• WHAT YOU NEED TO DO
Look through the entries for the string "Corollary" and copy every line where it shows up.

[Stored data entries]
Lemma read_decimal_plain (mantissa : string) (r : Z * Z) :
  all_chars mantissa_char mantissa = true →
  read_mantissa mantissa = Some r →
  read_decimal mantissa = Some r.
Proof.
  intros Hm Hr. unfold read_decimal.
  rewrite (split_at_absent mantissa_char), Hr by done. by destruct r.
Qed.

Lemma read_decimal_exp (mantissa t : string) (d q x : Z) :
  all_chars mantissa_char mantissa = true →
  read_mantissa mantissa = Some (d, q) →
  read_exponent t = Some x →
  read_decimal (mantissa +:+ "e" +:+ t) = Some (d, x + q).
Proof.
  intros Hm Hr Hx. unfold read_decimal.
  change ("e" +:+ t) with (String "e"%char t).
  by rewrite (split_at_app mantissa_char), Hr, Hx.
Qed.

(** ** The layouts of [format_digits]

    [D] is a string of digits that reads as [s]. *)

Section Layout.
Variables (D : string) (s : Z).
Hypothesis HD : all_chars digit_char D = true.
Hypothesis Hne : nonempty D = true.
Hypothesis Hread : read_digits 0 D = Some s.

Lemma layout_plain (j : nat) :
  read_decimal (D +:+ zeros j) = Some (s * 10 ^ Z.of_nat j, 0).
Proof.
  assert (all_chars digit_char (D +:+ zeros j) = true) as Hall.
  { by rewrite all_chars_app, HD, all_chars_zeros. }
  apply read_decimal_plain.
  - eapply all_chars_impl, Hall. apply digit_mantissa_char.
  - apply read_mantissa_int; [done| |].
    + apply nonempty_length. rewrite str_app_length.
      apply nonempty_length in Hne. lia.
    + rewrite read_digits_app, Hread. apply read_digits_zeros.
Qed.

Lemma mantissa_point (ip f : string) :
  all_chars digit_char ip = true → all_chars digit_char f = true →
  all_chars mantissa_char (ip +:+ "." +:+ f) = true.
Proof.
  intros Hip Hf. rewrite !all_chars_app.
  rewrite (all_chars_impl _ _ _ digit_mantissa_char Hip).
  by rewrite (all_chars_impl _ _ _ digit_mantissa_char Hf).
Qed.

Lemma read_point (i : nat) :
  (0 < i < String.length D)%nat →
  read_mantissa (str_take i D +:+ "." +:+ str_drop i D)
  = Some (s, - (Z.of_nat (String.length D) - Z.of_nat i)).
Proof.
  intros Hi. destruct (all_chars_take_drop_true _ i D HD) as [Ht Hd].
  rewrite (read_mantissa_frac _ _ s); [|done|..].
  - rewrite str_drop_length. do 2 f_equal. lia.
  - apply nonempty_length. rewrite str_take_length. lia.
  - apply nonempty_length. rewrite str_drop_length. lia.
  - by rewrite str_take_drop.
Qed.
(* ===== verification/Intervals.v ===== *)
(** * Intervals: a decimal rounds to one number only

    Number::toString prints the shortest decimal that rounds to the number
    (Shortest.v), and Decimal.v reads the numeral back as a decimal in the
    rounding interval of the number.  That names the number only if the
    rounding intervals of different numbers do not meet.  This file proves
    it for the intervals of JsNumber.v: the valid binary64 numbers are
    ordered by exponent and then by mantissa, the upper midpoint of a number
    is at or below the lower midpoint of every later number, and where the
    two midpoints coincide one of the two mantissas is odd, so that the tie
    belongs to one number only.  Hence a real rounds to at most one valid
    number ([rounds_to_unique]), and a value has one representation
    ([valid_value_inj]).  The interval of a number is convex and holds the
    number ([rounds_here_convex], [rounds_here_self]). *)

From Stdlib Require Import ZArith QArith Qround Lia Lqa.
From Stdlib Require Import Floats.SpecFloat.
From stdpp Require Import base tactics option.
From S2P Require Import Prelude JsNumber SafeInteger Shortest Decimal.

Local Open Scope Z_scope.

(** * Definitions *)

(** The order of the positive valid numbers: by exponent, then by
    mantissa. *)
Definition before (m1 : positive) (e1 : Z) (m2 : positive) (e2 : Z) : Prop :=
  e1 < e2 ∨ (e1 = e2 ∧ Z.pos m1 < Z.pos m2).

(** * The rounding interval *)

(** Decide every comparison of the goal and close the cases by linear
    arithmetic. *)
Ltac by_comparisons :=
  repeat match goal with
         | |- context [Qle_bool ?a ?b] => destruct (Qle_bool_spec a b)
         end; simpl; intros; try done; lra.

Ltac by_bounds :=
  unfold rounds_here, Qltb; destruct (Z.even _); by_comparisons.

(** The number rounds to itself. *)
Lemma rounds_here_self (m : positive) (e : Z) :
  rounds_here m e (fvalue m e) = true.
Proof.
  pose proof (upper_value m e) as Hu. pose proof (lower_value m e) as Hl.
  pose proof (Qpow_pos 2 (e - 1) eq_refl).
  pose proof (Qpow_pos 2 (e - 2) eq_refl).
  destruct (is_boundary m e); by_bounds.
Qed.

(** The reals that round to a number form an interval. *)
Lemma rounds_here_convex (m : positive) (e : Z) (a b c : Q) :
  rounds_here m e a = true → rounds_here m e b = true →
  (a <= c)%Q → (c <= b)%Q → rounds_here m e c = true.
Proof. by_bounds. Qed.

(** * The shape of a valid number *)

(** The exponent is at least -1074, the mantissa has at most 53 bits, and
    exactly 53 above the least exponent. *)
Lemma valid_shape (s : bool) (m : positive) (e : Z) :
  valid (S754_finite s m e) = true →
  -1074 <= e ∧ Z.pos m < 2 ^ 53 ∧ (-1074 < e → 2 ^ 52 <= Z.pos m).
Proof.
  intros Hv. pose proof (valid_mantissa s m e Hv) as Hm. revert Hv.
  unfold valid, valid_binary, bounded, canonical_mantissa, fexp, prec, emax.
  intros [Hc _]%andb_prop. apply Z.eqb_eq in Hc.
  unfold Zdigits2, emin in Hc. pose proof (digits2_pos_lower m) as Hl.
  split_and!; [lia|done|]. intros He.
  assert (Z.pos (digits2_pos m) = 53) as Hd by lia. by rewrite Hd in Hl.
Qed.

Lemma before_total (m1 : positive) (e1 : Z) (m2 : positive) (e2 : Z) :
  before m1 e1 m2 e2 ∨ (m1 = m2 ∧ e1 = e2) ∨ before m2 e2 m1 e1.
Proof. unfold before. destruct (decide (m1 = m2)); [subst|]; lia. Qed.

(** * Midpoints on a common scale *)

Lemma Qpow_2_scale (j k : Z) :
  k <= j → (Qpow 2 j == inject_Z (2 ^ (j - k)) * Qpow 2 k)%Q.
Proof.
  intros Hk. replace j with ((j - k) + k) at 1 by lia.
  by rewrite Qpow_add, (Qpow_nonneg 2 (j - k)) by lia.
Qed.

Lemma pow2_ge_1 (k : Z) : 0 <= k → 1 <= 2 ^ k.
Proof. intros Hk. pose proof (Z.pow_pos_nonneg 2 k). lia. Qed.

Lemma pow2_ge_2 (k : Z) : 1 <= k → 2 <= 2 ^ k.
Proof. intros Hk. by apply (Z.pow_le_mono_r 2 1 k). Qed.

(** The lower midpoint of a later number, in units of half the spacing of
    the earlier one: it is at or above the upper midpoint [2 m1 + 1], and
    where the two agree one of the mantissas is odd. *)
Lemma midpoints_ordered (s1 s2 : bool) (m1 m2 : positive) (e1 e2 : Z) :
  valid (S754_finite s1 m1 e1) = true →
  valid (S754_finite s2 m2 e2) = true →
  before m1 e1 m2 e2 →
  ∃ L, (lower m2 e2 == inject_Z L * Qpow 2 (e1 - 1))%Q
       ∧ 2 * Z.pos m1 + 1 <= L
       ∧ (2 * Z.pos m1 + 1 = L →
          Z.even (Z.pos m1) && Z.even (Z.pos m2) = false).
Proof.
  intros (He1 & Hm1 & Hn1)%valid_shape (He2 & Hm2 & Hn2)%valid_shape Hb.
  unfold lower, is_boundary, emin, prec, emax.
  change (3 - 1024 - 53) with (-1074). change (53 - 1) with 52.
  destruct Hb as [He|[<- Hm]].
  - specialize (Hn2 ltac:(lia)).
    destruct (Z.eqb_spec (Z.pos m2) (2 ^ 52)) as [Hb|Hb];
      (destruct (Z.ltb_spec (-1074) e2); [|lia]); cbn [andb].
    + pose proof (pow2_ge_1 (e2 - 2 - (e1 - 1)) ltac:(lia)) as Hp.
      exists ((4 * Z.pos m2 - 1) * 2 ^ (e2 - 2 - (e1 - 1))).
      rewrite inject_Z_mult, (Qpow_2_scale (e2 - 2) (e1 - 1)) by lia.
      rewrite Hb. change (2 ^ 52) with 4503599627370496 in *.
      change (2 ^ 53) with 9007199254740992 in *.
      split_and!; [ring|nia|]. intros Heq.
      assert (Z.pos m1 = 9007199254740991) as -> by nia. done.
    + pose proof (pow2_ge_2 (e2 - 1 - (e1 - 1)) ltac:(lia)) as Hp.
      exists ((2 * Z.pos m2 - 1) * 2 ^ (e2 - 1 - (e1 - 1))).
      rewrite inject_Z_mult, (Qpow_2_scale (e2 - 1) (e1 - 1)) by lia.
      change (2 ^ 52) with 4503599627370496 in *.
      change (2 ^ 53) with 9007199254740992 in *.
      split_and!; [ring|nia|nia].
  - destruct (Z.eqb_spec (Z.pos m2) (2 ^ 52)) as [Hb|Hb];
      destruct (Z.ltb_spec (-1074) e1); cbn [andb]; [lia|..];
      (exists (2 * Z.pos m2 - 1); split_and!; [done|lia|]);
      intros Heq; replace (Z.pos m2) with (Z.pos m1 + 1) by lia;
      rewrite Z.even_add; by destruct (Z.even (Z.pos m1)).
Qed.

(** * Disjoint intervals *)

(** No real rounds to a number and to a later one. *)
Lemma intervals_apart (s1 s2 : bool) (m1 m2 : positive) (e1 e2 : Z) (v : Q) :
  valid (S754_finite s1 m1 e1) = true →
  valid (S754_finite s2 m2 e2) = true →
  before m1 e1 m2 e2 →
  rounds_here m1 e1 v = true → rounds_here m2 e2 v = true → False.
Proof.
  intros Hv1 Hv2 Hb.
  destruct (midpoints_ordered s1 s2 m1 m2 e1 e2 Hv1 Hv2 Hb)
    as (L & HL & Hle & Htie).
  pose proof (Qpow_pos 2 (e1 - 1) eq_refl) as Ht.
  unfold rounds_here, Qltb, upper. rewrite HL.
  set (t := Qpow 2 (e1 - 1)) in *. set (U := 2 * Z.pos m1 + 1) in *.
  assert (inject_Z U * t <= inject_Z L * t)%Q as Hab
    by (apply Qmult_le_compat_r; [by rewrite <-Zle_Qle|lra]).
  assert (U < L → (inject_Z U * t < inject_Z L * t)%Q) as Hlt
    by (intros; apply Qmult_lt_compat_r; [done|by rewrite <-Zlt_Qlt]).
  destruct (decide (U = L)) as [Heq|Hne].
  - specialize (Htie Heq). rewrite <-Heq.
    destruct (Z.even (Z.pos m1)), (Z.even (Z.pos m2)); [done|..];
      by_comparisons.
  - specialize (Hlt ltac:(lia)).
    destruct (Z.even (Z.pos m1)), (Z.even (Z.pos m2)); by_comparisons.
Qed.

(** A real rounds to at most one positive valid number. *)
Lemma rounds_here_unique (s1 s2 : bool) (m1 m2 : positive) (e1 e2 : Z)
    (v : Q) :
  valid (S754_finite s1 m1 e1) = true →
  valid (S754_finite s2 m2 e2) = true →
  rounds_here m1 e1 v = true → rounds_here m2 e2 v = true →
  m1 = m2 ∧ e1 = e2.
Proof.
  intros Hv1 Hv2 H1 H2.
  destruct (before_total m1 e1 m2 e2) as [Hb|[?|Hb]]; [|done|];
    exfalso; eauto using intervals_apart.
Qed.

(** A real rounds to at most one valid number, the two zeros counted as
    one. *)
Theorem rounds_to_unique (x y : number) (v : Q) :
  valid x = true → valid y = true →
  rounds_to x v = true → rounds_to y v = true →
  Number_sameValueZero x y = true.
Proof.
  destruct x as [| | |s1 m1 e1], y as [| | |s2 m2 e2]; try done; simpl;
    intros Hv1 Hv2 H1 H2.
  - apply rounds_here_pos in H2. apply Qeq_bool_eq in H1.
    destruct s2; rewrite ?H1 in H2; lra.
  - apply rounds_here_pos in H1. apply Qeq_bool_eq in H2.
    destruct s1; rewrite ?H2 in H1; lra.
  - destruct s1, s2; simpl;
      try (apply rounds_here_pos in H1; apply rounds_here_pos in H2; lra);
      destruct (rounds_here_unique false false _ _ _ _ _ Hv1 Hv2 H1 H2)
        as [-> ->];
      by rewrite !bool_decide_eq_true_2.
Qed.

(** For a finite number the other is the same number. *)
Corollary rounds_to_finite (s : bool) (m : positive) (e : Z) (y : number)
    (v : Q) :
  valid (S754_finite s m e) = true → valid y = true →
  rounds_to (S754_finite s m e) v = true → rounds_to y v = true →
  y = S754_finite s m e.
Proof.
  intros Hx Hy H1 H2.
  pose proof (rounds_to_unique _ _ v Hx Hy H1 H2) as Hs.
  destruct y; try done. simpl in Hs.
  apply andb_prop in Hs as [[?%bool_decide_eq_true ?%bool_decide_eq_true]%andb_prop
                              ?%bool_decide_eq_true].
  by subst.
Qed.

(** Different valid numbers have different values: the representation of a
    value by a mantissa and an exponent is unique. *)
Corollary valid_value_inj (s1 s2 : bool) (m1 m2 : positive) (e1 e2 : Z) :
  valid (S754_finite s1 m1 e1) = true →
  valid (S754_finite s2 m2 e2) = true →
  (fvalue m1 e1 == fvalue m2 e2)%Q → m1 = m2 ∧ e1 = e2.
Proof.
  intros Hv1 Hv2 Heq.
  apply (rounds_here_unique s1 s2 m1 m2 e1 e2 (fvalue m1 e1) Hv1 Hv2);
    [apply rounds_here_self|].
  rewrite (rounds_here_proper m2 e2 _ _ Heq). apply rounds_here_self.
Qed.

• ANSWER FOR THE TASK
Corollary rounds_to_finite (s : bool) (m : positive) (e : Z) (y : number)
Corollary valid_value_inj (s1 s2 : bool) (m1 m2 : positive) (e1 e2 : Z) :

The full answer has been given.